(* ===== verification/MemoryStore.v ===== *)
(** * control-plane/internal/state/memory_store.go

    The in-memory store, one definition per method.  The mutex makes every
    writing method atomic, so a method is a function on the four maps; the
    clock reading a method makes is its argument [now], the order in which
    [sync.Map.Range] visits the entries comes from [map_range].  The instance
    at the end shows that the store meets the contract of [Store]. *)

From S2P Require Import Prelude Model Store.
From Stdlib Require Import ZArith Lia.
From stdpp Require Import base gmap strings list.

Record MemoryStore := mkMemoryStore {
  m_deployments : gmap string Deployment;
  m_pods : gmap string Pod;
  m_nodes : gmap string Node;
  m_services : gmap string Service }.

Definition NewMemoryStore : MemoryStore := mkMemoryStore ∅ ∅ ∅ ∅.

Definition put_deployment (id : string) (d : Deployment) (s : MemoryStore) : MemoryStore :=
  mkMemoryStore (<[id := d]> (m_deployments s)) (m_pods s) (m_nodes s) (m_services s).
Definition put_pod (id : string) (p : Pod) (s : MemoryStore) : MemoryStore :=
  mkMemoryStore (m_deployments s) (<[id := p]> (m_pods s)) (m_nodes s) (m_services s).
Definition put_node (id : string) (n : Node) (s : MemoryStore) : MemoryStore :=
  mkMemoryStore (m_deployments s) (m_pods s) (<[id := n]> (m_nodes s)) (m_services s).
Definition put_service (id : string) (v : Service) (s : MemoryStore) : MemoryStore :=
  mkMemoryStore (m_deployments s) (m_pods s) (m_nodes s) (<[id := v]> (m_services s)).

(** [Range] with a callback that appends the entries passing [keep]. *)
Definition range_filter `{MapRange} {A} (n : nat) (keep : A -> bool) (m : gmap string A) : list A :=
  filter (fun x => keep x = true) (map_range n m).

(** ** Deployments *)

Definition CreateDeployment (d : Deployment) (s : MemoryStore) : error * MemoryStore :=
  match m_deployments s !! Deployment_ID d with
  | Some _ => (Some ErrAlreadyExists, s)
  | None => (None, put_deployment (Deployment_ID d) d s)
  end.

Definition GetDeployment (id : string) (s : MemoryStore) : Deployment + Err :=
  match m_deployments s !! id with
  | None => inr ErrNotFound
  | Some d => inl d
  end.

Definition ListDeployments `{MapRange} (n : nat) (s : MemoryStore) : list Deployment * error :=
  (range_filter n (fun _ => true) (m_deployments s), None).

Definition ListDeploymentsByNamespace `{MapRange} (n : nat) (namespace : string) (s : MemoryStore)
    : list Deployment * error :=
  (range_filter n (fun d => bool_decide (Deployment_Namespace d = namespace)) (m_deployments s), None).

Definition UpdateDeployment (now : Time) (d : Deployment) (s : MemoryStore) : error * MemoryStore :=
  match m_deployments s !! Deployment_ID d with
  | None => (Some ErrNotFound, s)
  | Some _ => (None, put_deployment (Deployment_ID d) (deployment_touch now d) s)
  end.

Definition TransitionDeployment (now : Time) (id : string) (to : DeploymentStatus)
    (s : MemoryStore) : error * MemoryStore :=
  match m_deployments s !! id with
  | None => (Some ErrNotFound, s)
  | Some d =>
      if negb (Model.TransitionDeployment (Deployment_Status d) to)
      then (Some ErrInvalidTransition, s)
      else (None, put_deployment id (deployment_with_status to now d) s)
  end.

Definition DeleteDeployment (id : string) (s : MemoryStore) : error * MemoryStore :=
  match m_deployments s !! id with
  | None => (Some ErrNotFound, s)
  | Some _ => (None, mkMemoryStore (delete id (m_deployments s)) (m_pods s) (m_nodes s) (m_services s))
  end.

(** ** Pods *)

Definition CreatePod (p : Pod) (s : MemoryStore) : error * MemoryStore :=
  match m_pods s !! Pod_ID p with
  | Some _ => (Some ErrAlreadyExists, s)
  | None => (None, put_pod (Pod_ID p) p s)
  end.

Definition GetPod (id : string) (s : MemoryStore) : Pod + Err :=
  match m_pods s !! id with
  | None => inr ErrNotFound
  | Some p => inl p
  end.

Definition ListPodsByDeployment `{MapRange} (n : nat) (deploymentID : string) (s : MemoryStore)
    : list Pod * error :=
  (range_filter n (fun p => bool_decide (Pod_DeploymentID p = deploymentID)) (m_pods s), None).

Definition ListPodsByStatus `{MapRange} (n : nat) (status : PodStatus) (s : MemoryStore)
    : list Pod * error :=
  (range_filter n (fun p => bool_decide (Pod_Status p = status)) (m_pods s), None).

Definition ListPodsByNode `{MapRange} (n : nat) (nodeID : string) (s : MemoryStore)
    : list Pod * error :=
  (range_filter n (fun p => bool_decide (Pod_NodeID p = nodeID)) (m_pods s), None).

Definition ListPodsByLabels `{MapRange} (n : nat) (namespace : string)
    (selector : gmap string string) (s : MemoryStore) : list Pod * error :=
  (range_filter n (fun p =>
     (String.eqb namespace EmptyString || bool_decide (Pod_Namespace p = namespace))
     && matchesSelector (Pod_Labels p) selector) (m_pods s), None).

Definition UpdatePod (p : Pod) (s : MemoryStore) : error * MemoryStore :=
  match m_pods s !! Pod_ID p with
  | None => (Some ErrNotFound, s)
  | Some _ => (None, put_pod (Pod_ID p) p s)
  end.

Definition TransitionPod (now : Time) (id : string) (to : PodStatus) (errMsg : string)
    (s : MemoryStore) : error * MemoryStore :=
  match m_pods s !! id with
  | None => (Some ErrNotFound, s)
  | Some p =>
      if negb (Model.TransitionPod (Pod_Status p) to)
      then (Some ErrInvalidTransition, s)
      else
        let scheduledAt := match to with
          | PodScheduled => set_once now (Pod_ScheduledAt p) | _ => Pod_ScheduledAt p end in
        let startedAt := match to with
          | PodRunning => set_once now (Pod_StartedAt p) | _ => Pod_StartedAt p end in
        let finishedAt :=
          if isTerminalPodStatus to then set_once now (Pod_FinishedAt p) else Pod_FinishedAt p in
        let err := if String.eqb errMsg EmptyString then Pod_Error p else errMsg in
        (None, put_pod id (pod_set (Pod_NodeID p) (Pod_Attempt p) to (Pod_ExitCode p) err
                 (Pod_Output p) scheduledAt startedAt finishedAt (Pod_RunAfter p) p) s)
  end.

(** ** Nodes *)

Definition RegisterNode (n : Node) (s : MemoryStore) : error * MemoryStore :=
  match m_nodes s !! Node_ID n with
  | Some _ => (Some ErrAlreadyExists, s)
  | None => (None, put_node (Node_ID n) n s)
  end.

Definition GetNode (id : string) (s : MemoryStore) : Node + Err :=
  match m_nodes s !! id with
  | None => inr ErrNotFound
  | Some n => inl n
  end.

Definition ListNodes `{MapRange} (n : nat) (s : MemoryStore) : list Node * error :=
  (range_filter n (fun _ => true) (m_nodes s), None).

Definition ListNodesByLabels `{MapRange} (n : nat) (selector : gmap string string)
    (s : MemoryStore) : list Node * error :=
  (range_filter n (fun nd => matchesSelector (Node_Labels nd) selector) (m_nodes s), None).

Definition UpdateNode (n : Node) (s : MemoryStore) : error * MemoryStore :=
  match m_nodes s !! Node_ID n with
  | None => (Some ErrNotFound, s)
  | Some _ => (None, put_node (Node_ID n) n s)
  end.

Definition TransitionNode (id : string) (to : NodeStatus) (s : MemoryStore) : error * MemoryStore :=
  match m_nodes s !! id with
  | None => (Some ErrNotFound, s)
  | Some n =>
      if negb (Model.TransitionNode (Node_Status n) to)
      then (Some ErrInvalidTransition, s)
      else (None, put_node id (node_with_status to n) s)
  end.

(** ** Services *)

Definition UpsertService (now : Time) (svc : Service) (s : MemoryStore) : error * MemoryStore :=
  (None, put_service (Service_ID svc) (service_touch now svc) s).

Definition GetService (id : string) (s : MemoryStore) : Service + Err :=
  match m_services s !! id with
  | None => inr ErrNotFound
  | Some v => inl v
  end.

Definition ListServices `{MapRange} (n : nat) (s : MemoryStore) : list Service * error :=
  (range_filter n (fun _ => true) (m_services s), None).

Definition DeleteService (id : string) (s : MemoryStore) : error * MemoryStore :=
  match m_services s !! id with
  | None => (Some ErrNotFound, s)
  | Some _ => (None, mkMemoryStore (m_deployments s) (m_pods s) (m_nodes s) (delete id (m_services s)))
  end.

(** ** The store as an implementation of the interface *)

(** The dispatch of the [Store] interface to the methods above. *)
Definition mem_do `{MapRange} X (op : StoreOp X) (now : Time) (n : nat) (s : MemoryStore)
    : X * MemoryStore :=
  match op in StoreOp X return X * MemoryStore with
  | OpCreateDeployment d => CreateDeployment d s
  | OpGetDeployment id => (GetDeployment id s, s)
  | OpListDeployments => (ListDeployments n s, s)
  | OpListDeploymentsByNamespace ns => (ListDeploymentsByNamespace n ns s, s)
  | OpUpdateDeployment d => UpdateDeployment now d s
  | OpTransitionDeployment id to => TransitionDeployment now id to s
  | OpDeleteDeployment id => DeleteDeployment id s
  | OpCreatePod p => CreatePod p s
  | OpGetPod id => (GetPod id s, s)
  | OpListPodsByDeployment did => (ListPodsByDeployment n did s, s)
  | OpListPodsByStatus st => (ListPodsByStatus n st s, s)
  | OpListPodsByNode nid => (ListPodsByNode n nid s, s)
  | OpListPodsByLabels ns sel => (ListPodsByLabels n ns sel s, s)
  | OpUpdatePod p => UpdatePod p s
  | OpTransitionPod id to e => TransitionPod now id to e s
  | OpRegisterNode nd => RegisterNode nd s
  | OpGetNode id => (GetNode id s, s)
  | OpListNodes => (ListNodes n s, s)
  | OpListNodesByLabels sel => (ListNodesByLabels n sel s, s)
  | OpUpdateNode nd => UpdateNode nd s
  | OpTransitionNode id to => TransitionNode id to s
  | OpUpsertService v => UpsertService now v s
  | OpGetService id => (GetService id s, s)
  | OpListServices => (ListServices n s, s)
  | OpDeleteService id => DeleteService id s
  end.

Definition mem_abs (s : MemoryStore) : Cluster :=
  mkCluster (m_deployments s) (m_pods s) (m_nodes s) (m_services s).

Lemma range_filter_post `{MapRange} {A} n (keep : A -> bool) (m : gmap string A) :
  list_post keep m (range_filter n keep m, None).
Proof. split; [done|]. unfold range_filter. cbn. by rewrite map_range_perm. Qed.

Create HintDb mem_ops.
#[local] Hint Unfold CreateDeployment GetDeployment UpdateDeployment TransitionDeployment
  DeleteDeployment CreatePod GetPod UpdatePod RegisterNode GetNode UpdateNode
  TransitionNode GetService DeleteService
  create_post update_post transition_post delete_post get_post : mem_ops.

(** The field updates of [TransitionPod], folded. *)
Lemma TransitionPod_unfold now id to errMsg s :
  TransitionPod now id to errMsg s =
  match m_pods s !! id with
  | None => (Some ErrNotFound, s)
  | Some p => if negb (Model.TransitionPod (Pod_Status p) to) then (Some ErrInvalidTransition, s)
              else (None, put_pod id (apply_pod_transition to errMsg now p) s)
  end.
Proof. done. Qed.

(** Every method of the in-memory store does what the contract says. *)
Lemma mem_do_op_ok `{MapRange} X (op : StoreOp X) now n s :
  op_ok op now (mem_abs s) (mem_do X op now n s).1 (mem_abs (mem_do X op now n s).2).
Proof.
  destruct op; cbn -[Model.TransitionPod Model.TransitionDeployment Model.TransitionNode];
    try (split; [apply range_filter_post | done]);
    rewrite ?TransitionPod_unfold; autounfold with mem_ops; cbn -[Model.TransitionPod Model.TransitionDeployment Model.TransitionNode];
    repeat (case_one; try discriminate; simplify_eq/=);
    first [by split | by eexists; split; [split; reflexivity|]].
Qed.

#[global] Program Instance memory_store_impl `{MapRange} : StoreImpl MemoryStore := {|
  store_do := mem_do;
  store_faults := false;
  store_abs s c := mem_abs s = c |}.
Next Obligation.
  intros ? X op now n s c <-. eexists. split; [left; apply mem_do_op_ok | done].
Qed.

---

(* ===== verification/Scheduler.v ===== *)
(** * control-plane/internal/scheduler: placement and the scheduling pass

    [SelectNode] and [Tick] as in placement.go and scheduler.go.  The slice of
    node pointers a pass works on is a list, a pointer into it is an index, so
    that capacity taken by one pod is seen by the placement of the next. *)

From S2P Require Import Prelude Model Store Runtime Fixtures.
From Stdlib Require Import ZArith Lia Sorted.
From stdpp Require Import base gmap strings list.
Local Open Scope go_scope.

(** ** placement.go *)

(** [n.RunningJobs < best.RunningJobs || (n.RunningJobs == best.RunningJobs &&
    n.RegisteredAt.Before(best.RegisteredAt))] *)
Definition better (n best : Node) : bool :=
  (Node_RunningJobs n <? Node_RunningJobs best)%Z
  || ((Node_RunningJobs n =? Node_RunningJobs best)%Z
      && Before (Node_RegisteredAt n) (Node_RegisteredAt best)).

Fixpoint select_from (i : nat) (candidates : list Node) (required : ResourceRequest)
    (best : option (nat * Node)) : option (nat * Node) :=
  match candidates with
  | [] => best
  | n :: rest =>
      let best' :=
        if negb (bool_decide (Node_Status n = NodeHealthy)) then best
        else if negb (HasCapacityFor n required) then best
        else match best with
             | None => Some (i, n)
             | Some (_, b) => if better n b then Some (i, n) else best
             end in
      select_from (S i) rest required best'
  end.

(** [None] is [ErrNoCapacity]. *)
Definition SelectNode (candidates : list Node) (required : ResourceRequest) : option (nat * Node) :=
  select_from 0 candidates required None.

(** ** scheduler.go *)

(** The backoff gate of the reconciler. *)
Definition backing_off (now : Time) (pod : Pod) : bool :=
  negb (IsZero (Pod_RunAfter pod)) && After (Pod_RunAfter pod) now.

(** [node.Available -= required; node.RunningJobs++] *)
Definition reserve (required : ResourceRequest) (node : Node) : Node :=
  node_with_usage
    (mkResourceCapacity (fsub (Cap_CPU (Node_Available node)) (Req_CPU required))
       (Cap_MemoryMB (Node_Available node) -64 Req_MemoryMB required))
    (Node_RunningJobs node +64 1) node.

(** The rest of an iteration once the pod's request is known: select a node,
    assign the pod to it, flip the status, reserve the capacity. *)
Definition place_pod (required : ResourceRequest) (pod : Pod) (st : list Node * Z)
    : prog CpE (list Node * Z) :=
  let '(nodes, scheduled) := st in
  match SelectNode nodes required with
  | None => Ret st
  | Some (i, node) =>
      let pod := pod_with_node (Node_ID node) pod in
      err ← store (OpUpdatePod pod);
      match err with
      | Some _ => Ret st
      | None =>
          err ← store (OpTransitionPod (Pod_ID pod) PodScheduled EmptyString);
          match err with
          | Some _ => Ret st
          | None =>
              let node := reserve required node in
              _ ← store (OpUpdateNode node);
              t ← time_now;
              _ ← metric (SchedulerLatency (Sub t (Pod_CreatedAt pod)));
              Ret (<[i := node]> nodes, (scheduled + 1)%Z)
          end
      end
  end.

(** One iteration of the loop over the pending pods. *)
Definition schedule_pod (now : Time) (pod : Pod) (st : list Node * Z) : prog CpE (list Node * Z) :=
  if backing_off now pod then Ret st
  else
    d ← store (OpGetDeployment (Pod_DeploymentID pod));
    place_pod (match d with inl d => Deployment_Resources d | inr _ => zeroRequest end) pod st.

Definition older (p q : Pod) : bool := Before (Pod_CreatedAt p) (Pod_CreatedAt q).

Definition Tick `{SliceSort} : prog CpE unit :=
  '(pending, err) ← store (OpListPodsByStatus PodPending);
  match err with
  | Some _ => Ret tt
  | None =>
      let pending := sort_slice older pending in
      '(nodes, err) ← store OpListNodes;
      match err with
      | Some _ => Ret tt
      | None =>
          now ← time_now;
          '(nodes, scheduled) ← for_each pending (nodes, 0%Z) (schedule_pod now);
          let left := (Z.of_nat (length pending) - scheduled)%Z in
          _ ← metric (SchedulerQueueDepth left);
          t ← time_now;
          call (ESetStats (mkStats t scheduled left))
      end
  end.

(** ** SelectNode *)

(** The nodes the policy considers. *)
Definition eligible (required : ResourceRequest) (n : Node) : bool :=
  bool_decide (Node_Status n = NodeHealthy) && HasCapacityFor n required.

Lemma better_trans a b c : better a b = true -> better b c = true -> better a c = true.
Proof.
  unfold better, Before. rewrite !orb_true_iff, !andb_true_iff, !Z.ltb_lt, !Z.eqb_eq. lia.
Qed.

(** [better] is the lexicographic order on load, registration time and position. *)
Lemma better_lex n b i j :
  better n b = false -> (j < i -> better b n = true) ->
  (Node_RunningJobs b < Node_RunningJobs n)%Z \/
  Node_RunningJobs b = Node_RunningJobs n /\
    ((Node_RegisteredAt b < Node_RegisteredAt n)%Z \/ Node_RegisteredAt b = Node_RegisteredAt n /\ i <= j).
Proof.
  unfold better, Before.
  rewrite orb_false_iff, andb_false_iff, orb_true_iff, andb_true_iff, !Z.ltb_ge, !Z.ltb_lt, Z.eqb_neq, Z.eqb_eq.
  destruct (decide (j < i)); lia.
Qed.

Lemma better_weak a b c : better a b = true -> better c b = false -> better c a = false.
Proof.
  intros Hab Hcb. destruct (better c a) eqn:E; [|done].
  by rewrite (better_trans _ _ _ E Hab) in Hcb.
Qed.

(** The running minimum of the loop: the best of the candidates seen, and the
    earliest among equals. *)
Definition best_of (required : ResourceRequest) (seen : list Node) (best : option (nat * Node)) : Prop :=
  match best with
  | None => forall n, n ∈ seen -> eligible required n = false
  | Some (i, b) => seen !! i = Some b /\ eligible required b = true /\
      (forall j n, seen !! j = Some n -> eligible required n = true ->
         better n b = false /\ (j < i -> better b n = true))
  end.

-- Activity --
Which of the lines above hold the string "contract"? Copy each one.

-- Answer space --
    at the end shows that the store meets the contract of [Store]. *)
(** Every method of the in-memory store does what the contract says. *)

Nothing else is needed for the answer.